Dampak Dari Putusan MK Nomor 39/PUU-XIV/2016
Dengan adanya Putusan MK ini, maka Penjelasan Pasal 4A ayat (2) huruf b UU PPN dinyatakan tidak berlaku sehingga semua jenis barang kebutuhan pokok yang sangat diperlukan oleh rakyat banyak menjadi tidak dikenai PPN lagi (merupakan Bukan Barang Kena Pajak/Non BKP).
Dengan adanya Putusan MK ini, maka akan timbul permasalahan di lapangan dalam menentukan barang apa saja yang dapat dikategorikan sebagai barang kebutuhan pokok.

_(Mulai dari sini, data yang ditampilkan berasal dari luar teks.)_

Definition find (needle text : pystr) (start : Z) : Z :=
  find_from needle (List.skipn (Z.to_nat start) text) start.

(** [text[i:j]] for [0 <= i]. *)
Definition slice (text : pystr) (i j : Z) : pystr :=
  List.firstn (Z.to_nat (j - i)) (List.skipn (Z.to_nat i) text).

(** One turn of the scanning loop on character [ch]: the new
    [(in_str, esc, depth)] and whether the function returns here. *)
Definition scan_step (ch : pychar) (in_str esc : bool) (depth : Z)
  : bool * bool * Z * bool :=
  let in_str := if (N.eqb ch ch_quote && negb esc)%bool then negb in_str else in_str in
  if (N.eqb ch ch_bslash && negb esc)%bool then (in_str, true, depth, false)
  else
    let esc := false in
    if negb in_str then
      if N.eqb ch ch_lbrack then (in_str, esc, depth + 1, false)
      else if N.eqb ch ch_rbrack then
        (in_str, esc, depth - 1, (depth - 1 =? 0))
      else (in_str, esc, depth, false)
    else (in_str, esc, depth, false).

(** The loop over [enumerate(text[i:], start=i)]: the index [j] at which
    it returns, if it does. *)
Fixpoint scan (s : pystr) (j : Z) (in_str esc : bool) (depth : Z) : option Z :=
  match s with
  | [] => None
  | ch :: s' =>
      match scan_step ch in_str esc depth with
      | (_, _, _, true) => Some j
      | (in_str', esc', depth', false) => scan s' (j + 1) in_str' esc' depth'
      end
  end.

Definition _extract_json_array (text : pyarg) (key : pystr) : res (option pystr) :=
  match text with
  | PyNone => Raise AttributeError
  | PyStr t =>
      let needle := ([ch_quote] ++ key ++ [ch_quote; 58; ch_lbrack]%N)%list in
      let idx := find needle t 0 in
      if idx =? -1 then Ret None else
      let i := find [ch_lbrack] t idx in
      if i =? -1 then Ret None else
      match scan (List.skipn (Z.to_nat i) t) i false false 0 with
      | Some j => Ret (Some (slice t i (j + 1)))
      | None => Ret None
      end
  end.

(* ================================================================== *)
(** ** Listing records, the price filter and the row pairing *)

(** The dictionaries the search functions build. *)
Record item : Type := mk_item {
  site : pystr;
  title : option pystr;
  price : pystr;
  price_num : option pyfloat;
  url : option pystr;
  location : pystr
}.

(** [in_range] of [main], closed over [minp] and [maxp]. *)
Definition in_range (minp maxp : option pyfloat) (it : item) : bool :=
  match price_num it with
  | None => false
  | Some pn =>
      if match minp with Some lo => float_ltb pn lo | None => false end
      then false
      else if match maxp with Some hi => float_ltb hi pn | None => false end
      then false
      else true
  end.

Definition is_some {A : Type} (o : option A) : bool :=
  match o with Some _ => true | None => false end.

Selain itu, pada kenyataannya banyak sekali barang kebutuhan pokok yang berasal dari suatu proses produksi (seperti minyak goreng, gula pasir, bumbu/penyedap rasa, susu formula untuk bayi, bahan bakar untuk memasak/LPG) yang juga akan termasuk sebagai barang yang tidak dikenai PPN. Hal ini tentunya akan mengakibatkan kerugian bagi pihak produsen, karena kelak seluruh Pajak Masukan atas perolehan bahan/barang baku dan bahan/barang pembantu untuk memproses barang kebutuhan pokok ini menjadi tidak dapat dikreditkan terhadap PPN yang akan dikenakan pada saat menjual barang ini. Akibatnya tentunya PPN ini akan dibebankan sebagai biaya dan mungkin akan mempengaruhi harga dari barang hasil produksi tersebut.
Memang dalam putusan ini menyatakan bahwa ketentuan yang dianggap bertentangan dengan UUD 1945 adalah Penjelasan Pasal 4A ayat (2) huruf b UU PPN atas 11 kelompok barang kebutuhan pokok yang sangat dibutuhkan rakyat banyak yang diartikan secara limitatif (terbatas) pada contoh di penjelasan tersebut. Namun dapat ditafsirkan bahwa arti limitatif dalam putusan MK tersebut adalah bahwa seharusnya jenis "Barang Kebutuhan Pokok yang sangat dibutuhkan rakyat banyak" harus diartikan sebagai arti harafiah sebagai Sembilan Bahan Pokok yang ditetapkan oleh Pemerintah (Sembako), yang terdiri dari Beras, Sagu, dan Jagung; Gula pasir; Sayur-sayuran dan Buah-buahan; Daging Sapi, Ayam, dan Ikan; Minyak goreng dan Margarin; Susu; Telur; Minyak Tanah atau gas ELPIJI; Garam berIodium dan berNatrium.
Oleh sebab itu, dibutuhkan penegasan dari pemerintah untuk segera membuat peraturan pengganti undang-undang atau bahkan bersama DPR segera menyusun perubahan UU PPN supaya tidak timbul ketidakpastian bagi masyarakat atas perlakuan ini.